Abstract

This paper discusses challenges that financial institutions face in the area of liquidity risk measurement and management. The SAS response to these challenges is to deliver an integrated risk solution, SAS® Risk Management for Banking, that can meet the immediate requirements banks have while providing a framework to support future business needs. Lately, liquidity risk has received serious attention from regulators, banks and investors alike. And rightly so, as everyone witnessed how an exogenous credit crisis compounds itself into a major liquidity crisis (or funding problem), propagating very quickly through the global financial markets, leading to insolvency of major financial institutions. Management of liquidity risk has therefore become a subject of vivid discussion in bank boardrooms.

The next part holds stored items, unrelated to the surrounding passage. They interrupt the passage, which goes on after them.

(** On a one-file set the inner loop returns a one-file set with the same
    base and size, or stops on go/token's panic. *)
Lemma mergeLines_one_file n line f log :
  (∃ f' log', mergeLines n 0 line (mkWorld [f] log) = Ret (mkWorld [f'] log') ∧
              base f' = base f ∧ size f' = size f) ∨
  mergeLines n 0 line (mkWorld [f] log) = Panic invalid_line_number.
Proof.
  revert f log. induction n as [|n IH]; intros f log; simpl.
  { left. by exists f, log. }
  unfold callMergeLine. simpl. unfold MergeLine.
  destruct (line <? 1); [by right|].
  destruct (len (lines f) <=? line); [by right|].
  rewrite res_bind_Ret. simpl.
  destruct (IH (mkFile (base f) (size f) (delete (Z.to_nat line) (lines f)) (infos f))
               (log ++ [CallMergeLine 0 line])) as [(f' & log' & Hrun & ? & ?)|Hrun];
    rewrite Hrun; [left; by exists f', log'|by right].
Qed.

Lemma squashPair_one_file f log curr next :
  0 < base f → in_file f (Node_End curr) → in_file f (Node_Pos next) →
  (∃ f' log', squashPair curr next (mkWorld [f] log) = Ret (mkWorld [f'] log') ∧
              base f' = base f ∧ size f' = size f) ∨
  squashPair curr next (mkWorld [f] log) = Panic invalid_line_number.
Proof.
  intros Hb Hc Hn. unfold squashPair. simpl.
  rewrite !FileOf_single by done.
  rewrite decide_False by naive_solver. simpl.
  apply mergeLines_one_file.
Qed.

Lemma squash_pairs_one_file ms f log :
  0 < base f → Forall (node_in_file f) ms →
  squash_pairs ms (mkWorld [f] log) ≠ Panic files_unequal.
Proof.
  revert f log. induction ms as [|curr [|next rest] IH]; intros f log Hb Hin; [done..|].
  change (squash_pairs (curr :: next :: rest) (mkWorld [f] log))
    with (w' ← squashPair curr next (mkWorld [f] log);
          squash_pairs (next :: rest) w').
  pose proof Hin as [[_ Hc] [[Hn _] _]%Forall_cons]%Forall_cons.
  pose proof Hin as [_ Hin']%Forall_cons.
  destruct (squashPair_one_file f log curr next) as [(f' & log' & Hrun & Hb' & Hsz')|Hrun];
    [done..| |]; rewrite Hrun; [|done].
  rewrite res_bind_Ret. apply IH; [lia|].
  eapply Forall_impl; [exact Hin'|].
  unfold node_in_file, in_file. intros m. by rewrite Hb', Hsz'.
Qed.

End one_file.

(** C10.  With one file in the set and every import spec and comment group
    positioned in it, the run does not reach [panic("files unequal")]: the
    result is not that panic, and for every two neighbours of the walk the
    end of [curr] and the start of [next] resolve to the one file of the
    set, whatever merges its line table has seen. *)
Theorem files_unequal_unreachable f log posStart posEnd imp cm :
  0 < base f →
  Forall (import_in_file f) imp → Forall (comment_in_file f) cm →
  squashBlankImportLines posStart posEnd imp cm (mkWorld [f] log) ≠ Panic files_unequal ∧
  ∃ cm', resliceComments posStart posEnd cm = Ret cm' ∧
    ∀ curr next a,
      (curr, next) ∈ neighbours (walk imp cm') →
      FileOf [mkFile (base f) (size f) a (infos f)] (Node_End curr) = Some 0%nat ∧
      FileOf [mkFile (base f) (size f) a (infos f)] (Node_Pos next) = Some 0%nat.
Proof.
  intros Hb Hi Hc.
  destruct (resliceComments_total posStart posEnd cm) as (j & n & Hr).
  assert (take n (drop j cm) `sublist_of` cm) as Hsub.
  { etrans; [apply sublist_take|apply sublist_drop]. }
  assert (Forall (node_in_file f) (walk imp (take n (drop j cm)))) as Hin.
  { apply walk_in_file; [done|]. by eapply Forall_sublist. }
  split.
  - unfold squashBlankImportLines. destruct (len imp <? 2); [done|].
    rewrite Hr, res_bind_Ret.
    rewrite squash_loop_walk; [|unfold len; lia..].
    simpl drop. by apply squash_pairs_one_file.
  - exists (take n (drop j cm)). split; [done|].
    intros curr next a [Hcurr Hnext]%neighbours_elem_of.
    rewrite Forall_forall in Hin.
    destruct (Hin curr Hcurr) as [_ ?], (Hin next Hnext) as [? _].
    split; by apply FileOf_single.
Qed.

Lemma files_unequal_unreachable_witness :
  squashBlankImportLines 18 39 sample_imports sample_comments (mkWorld [sample_file] [])
    ≠ Panic files_unequal ∧
  ∃ cm', resliceComments 18 39 sample_comments = Ret cm' ∧
    ∀ curr next a,
      (curr, next) ∈ neighbours (walk sample_imports cm') →
      FileOf [mkFile (base sample_file) (size sample_file) a (infos sample_file)] (Node_End curr) = Some 0%nat ∧
      FileOf [mkFile (base sample_file) (size sample_file) a (infos sample_file)] (Node_Pos next) = Some 0%nat.
Proof.
  apply (files_unequal_unreachable sample_file [] 18 39 sample_imports sample_comments).
  - simpl. lia.
  - concrete.
  - concrete.
Defined.

(** * findImportBounds *)

Section scan.

Implicit Types (toks pre rest : list (Pos * Token)) (start eof : Pos).

(** At end of file every round scans [EOF] and goes on. *)
Lemma findImportBounds_loop_eof fuel found start end_ eof :
  findImportBounds_loop fuel (mkScanner [] eof) found start end_ = OutOfFuel.
Proof.
  revert found start end_. induction fuel as [|fuel IH]; intros found start end_; [done|].
  simpl. destruct found; simpl; apply IH.
Qed.

Lemma findImportBounds_loop_no_return fuel toks start end_ eof :
  no_return start toks →
  findImportBounds_loop fuel (mkScanner toks eof) true start end_ = OutOfFuel.
Proof.
  revert fuel start end_. induction toks as [|[pos tok] rest IH]; intros fuel start end_ Hq.
  { apply findImportBounds_loop_eof. }
  destruct fuel as [|fuel]; [done|].
  destruct Hq as (Hr & Hs & Hq). simpl.
  destruct (decide (tok = STRING)) as [->|Hns].
  - rewrite bool_decide_eq_true_2 by done.
    destruct (Z.eqb_spec start 0); [naive_solver|]. simpl. by apply IH.
  - rewrite (bool_decide_eq_false_2 (tok = STRING)) by done. simpl.
    destruct (decide (tok = LPAREN)) as [->|Hnl].
    + rewrite bool_decide_eq_true_2 by done. by apply IH.
    + rewrite (bool_decide_eq_false_2 (tok = LPAREN)) by done.
      rewrite (bool_decide_eq_false_2 (tok = RPAREN)) by done. by apply IH.
Qed.

Lemma findImportBounds_loop_before_import fuel pre rest start end_ eof :
  Forall (λ t, t.2 ≠ IMPORT) pre →
  (∀ fuel', findImportBounds_loop fuel' (mkScanner rest eof) false start end_ = OutOfFuel) →
  findImportBounds_loop fuel (mkScanner (pre ++ rest) eof) false start end_ = OutOfFuel.
Proof.
  intros Hpre Hrest. revert fuel.
  induction Hpre as [|[pos tok] pre Ht _ IH]; intros fuel; [apply Hrest|].
  destruct fuel as [|fuel]; [done|]. simpl in *.
  rewrite bool_decide_eq_false_2 by done. apply IH.
Qed.

Lemma no_return_nonzero start toks :
  start ≠ 0 → Forall (λ t, t.2 ≠ RPAREN ∧ t.1 ≠ NoPos) toks → no_return start toks.
Proof.
  intros Hs Hall. revert start Hs.
  induction Hall as [|[pos tok] toks [Hr Hp] _ IH]; intros start Hs; [done|].
  simpl in *. split_and!; [done|by intros [_ ?]|].
  apply IH. by destruct (decide (tok = LPAREN)).
Qed.

Lemma no_return_app start toks rest :
  Forall (λ t, t.2 ≠ STRING ∧ t.2 ≠ RPAREN) toks →
  (∀ start', no_return start' rest) →
  no_return start (toks ++ rest).
Proof.
  intros Hall Hrest. revert start.
  induction Hall as [|[pos tok] toks [Hs Hr] _ IH]; intros start; [apply Hrest|].
  simpl in *. split_and!; [done|by intros [? _]|apply IH].
Qed.

(** A return of the loop past the import keyword: the token it returns at
    and the tokens it has passed over. *)
Lemma findImportBounds_loop_found_return fuel toks eof start end_ start' end' err :
  findImportBounds_loop fuel (mkScanner toks eof) true start end_ = Ret (start', end', err) →
  ∃ mid pos tok rest,
    toks = mid ++ (pos, tok) :: rest ∧ no_return start mid ∧
    start' = start_after start mid ∧
    ((tok = RPAREN ∧ end' = pos ∧ err = None) ∨
     (tok = STRING ∧ start' = 0 ∧ end' = end_ ∧ err = Some non_block_import)).
Proof.
  revert fuel start. induction toks as [|[pos tok] toks IH]; intros fuel start Hrun.
  { by rewrite findImportBounds_loop_eof in Hrun. }
  destruct fuel as [|fuel]; [done|]. simpl in Hrun.
  assert (∀ start1,
    start1 = (if decide (tok = LPAREN) then pos else start) →
    tok ≠ RPAREN → ¬ (tok = STRING ∧ start = 0) →
    findImportBounds_loop fuel (mkScanner toks eof) true start1 end_
      = Ret (start', end', err) →
    ∃ mid pos0 tok0 rest,
      (pos, tok) :: toks = mid ++ (pos0, tok0) :: rest ∧ no_return start mid ∧
      start' = start_after start mid ∧
      ((tok0 = RPAREN ∧ end' = pos0 ∧ err = None) ∨
       (tok0 = STRING ∧ start' = 0 ∧ end' = end_ ∧ err = Some non_block_import))) as Hstep.
  { intros start1 -> Hr Hs Hrec.
    apply IH in Hrec as (mid & pos0 & tok0 & rest & -> & Hno & -> & Hcase).
    exists ((pos, tok) :: mid), pos0, tok0, rest. by split_and!. }
  destruct (decide (tok = STRING)) as [->|Hns].
  - rewrite bool_decide_eq_true_2 in Hrun by done. simpl in Hrun.
    destruct (Z.eqb_spec start 0) as [->|Hne].
    + injection Hrun as <- <- <-. exists [], pos, STRING, toks.
      split_and!; [done..|]. by right.
    + simpl in Hrun. apply (Hstep start); [done|done|by intros [_ ?]|done].
  - rewrite (bool_decide_eq_false_2 (tok = STRING)) in Hrun by done. simpl in Hrun.
    destruct (decide (tok = LPAREN)) as [->|Hnl].
    + rewrite bool_decide_eq_true_2 in Hrun by done.
      apply (Hstep pos); [done|done|by intros [? _]|done].
    + rewrite (bool_decide_eq_false_2 (tok = LPAREN)) in Hrun by done.
      destruct (decide (tok = RPAREN)) as [->|Hnr].
      * rewrite bool_decide_eq_true_2 in Hrun by done.
        injection Hrun as <- <- <-. exists [], pos, RPAREN, toks.
        split_and!; [done..|]. by left.
      * rewrite (bool_decide_eq_false_2 (tok = RPAREN)) in Hrun by done.
        apply (Hstep start); [done|done|by intros [? _]|done].
Qed.

(** A return of the loop from its start: the import keyword comes first. *)
Lemma findImportBounds_loop_return fuel toks eof start end_ start' end' err :
  findImportBounds_loop fuel (mkScanner toks eof) false start end_ = Ret (start', end', err) →
  ∃ pre p mid pos tok rest,
    toks = pre ++ (p, IMPORT) :: mid ++ (pos, tok) :: rest ∧
    Forall (λ t, t.2 ≠ IMPORT) pre ∧ no_return start mid ∧
    start' = start_after start mid ∧
    ((tok = RPAREN ∧ end' = pos ∧ err = None) ∨
     (tok = STRING ∧ start' = 0 ∧ end' = end_ ∧ err = Some non_block_import)).
Proof.
  revert fuel. induction toks as [|[p tok] toks IH]; intros fuel Hrun.
  { by rewrite findImportBounds_loop_eof in Hrun. }
  destruct fuel as [|fuel]; [done|]. simpl in Hrun.
  destruct (decide (tok = IMPORT)) as [->|Hni].
  - rewrite bool_decide_eq_true_2 in Hrun by done.
    apply findImportBounds_loop_found_return in Hrun
      as (mid & pos0 & tok0 & rest & -> & Hno & -> & Hcase).
    by exists [], p, mid, pos0, tok0, rest.
  - rewrite bool_decide_eq_false_2 in Hrun by done.
    apply IH in Hrun as (pre & p0 & mid & pos0 & tok0 & rest & -> & Hpre & Hno & -> & Hcase).
    exists ((p, tok) :: pre), p0, mid, pos0, tok0, rest.
    split_and!; [done|by constructor|done..].
Qed.

Lemma no_return_no_close start toks :
  no_return start toks → Forall (λ t, t.2 ≠ RPAREN) toks.
Proof.
  revert start. induction toks as [|[pos tok] toks IH]; intros start; [done|].
  simpl. intros (Hr & _ & Hrest). constructor; [done|by eapply IH].
Qed.

End scan.

(** C5 (malformed block at end of stream), the claim as written fails.  The
    tokens of the source
<<
      package p
      import (
>>
    are package, an identifier, a semicolon, import and an open paren; then
    the scanner is at end of file.  No amount of fuel makes the loop
    return: it has no failure of that kind and no exit at [EOF]. *)
Lemma findImportBounds_open_block_no_return :
  let content := String.list_byte_of_string "package p
import (
" in
  let f := mkFile 1 19 [0; 10] [] in
  let scan (_ : File) (_ : list Byte.byte) :=
    [(1, PACKAGE); (9, IDENT); (10, SEMICOLON); (11, IMPORT); (18, LPAREN)] in
  ¬ ∃ fuel, findImportBounds scan fuel (Some f) content [] ≠ OutOfFuel.
Proof.
  intros content f scan [fuel Hfuel]. apply Hfuel. clear Hfuel.
  unfold findImportBounds. simpl.
  do 5 (destruct fuel as [|fuel]; [done|]). simpl.
  apply findImportBounds_loop_eof.
Qed.

(** C5, amended.  findImportBounds has no exit at end of file, and its
    only returns are the two of its loop.

    It does not return when the tokens end after the import keyword
    without a close paren: with no string literal and no close paren
    between the keyword and either the end of the tokens or an open paren,
    and no close paren after that open paren, the loop scans [EOF] for
    ever, whatever the fuel.

    Whenever it returns, the tokens are: tokens without the import
    keyword, the keyword, the tokens [mid] the loop passes over, and the
    token it returns at.  [mid] holds no close paren and no string literal
    met with [start] at 0.  A return without error is at a close paren, the
    first after the keyword: [end] is its position and [start] the position
    of the last open paren of [mid], 0 when there is none.  The other
    return is at a string literal met with [start] at 0, that is, before any
    open paren: the error is "non-block import" and both bounds are 0. *)
Theorem findImportBounds_no_exit_at_eof
    (ScanTokens : File → list Byte.byte → list (Pos * Token))
    f content imp :
  size f = len content →
  (∀ pre p idents block,
     ScanTokens f content = pre ++ (p, IMPORT) :: idents ++ block →
     Forall (λ t, t.2 ≠ IMPORT) pre →
     Forall (λ t, t.2 ≠ STRING ∧ t.2 ≠ RPAREN) idents →
     (block = [] ∨ ∃ q body, block = (q, LPAREN) :: body) →
     Forall (λ t, t.2 ≠ RPAREN ∧ t.1 ≠ NoPos) block →
     ∀ fuel, findImportBounds ScanTokens fuel (Some f) content imp = OutOfFuel) ∧
  (∀ fuel start end_ err,
     findImportBounds ScanTokens fuel (Some f) content imp = Ret (start, end_, err) →
     ∃ pre p mid pos tok rest,
       ScanTokens f content = pre ++ (p, IMPORT) :: mid ++ (pos, tok) :: rest ∧
       Forall (λ t, t.2 ≠ IMPORT) pre ∧
       Forall (λ t, t.2 ≠ RPAREN) mid ∧ no_return 0 mid ∧
       start = start_after 0 mid ∧
       ((tok = RPAREN ∧ end_ = pos ∧ err = None) ∨
        (tok = STRING ∧ start = 0 ∧ end_ = 0 ∧ err = Some non_block_import))).
Proof.
  intros Hsz. split.
  - intros pre p idents block Htoks Hpre Hid Hblock Hall fuel.
    unfold findImportBounds. rewrite bool_decide_eq_false_2 by by intros ?.
    rewrite Htoks. apply findImportBounds_loop_before_import; [done|].
    intros [|fuel']; [done|]. simpl.
    apply findImportBounds_loop_no_return, no_return_app; [done|].
    intros start'. destruct Hblock as [->|(q & body & ->)]; [done|].
    apply Forall_cons in Hall as [[_ Hq] Hall]. simpl in *.
    split_and!; [done|by intros [? _]|].
    by apply no_return_nonzero.
  - intros fuel start end_ err. unfold findImportBounds.
    rewrite bool_decide_eq_false_2 by by intros ?.
    intros (pre & p & mid & pos & tok & rest & Htoks & Hpre & Hno & Hs & Hcase)
      %findImportBounds_loop_return.
    exists pre, p, mid, pos, tok, rest.
    split_and!; [done|done|by eapply no_return_no_close|done|done|done].
Qed.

The Basel Committee, the Committee of European Banking Supervisors and the UK Financial Services Authority are among the regulatory bodies that have taken the initiative to define a sound framework for its supervision. The objective of all these discussions is to equip banks with adequate liquidity going forward as per their funding profiles as well as to create a liquidity buffer comprising highly liquid assets that can be used to counterbalance a period of liquidity stress. To comply with the latest liquidity risk regulation in Basel III, banks need to prepare for a paradigm shift – moving from routine liquidity management (cash management) activity to a sophisticated liquidity risk management practice in an analytical framework that takes into consideration the stochastic nature of its expected cash flows as well as stress testing of behavioral and market components and the quality and liquidity of the pool of counterbalancing capacity assets. This paper puts in perspective the analytical components of liquidity risk management that are needed to address the new Basel III era of liquidity risk management. Its key components are the cash flow scenarios as a method to measure cash outflow of encumbered assets at any given time horizon, hedging capacity of the unencumbered counterbalancing portfolio, and creating and implementing the stress testing of market and behavioral features that may negatively affect the access to liquidity.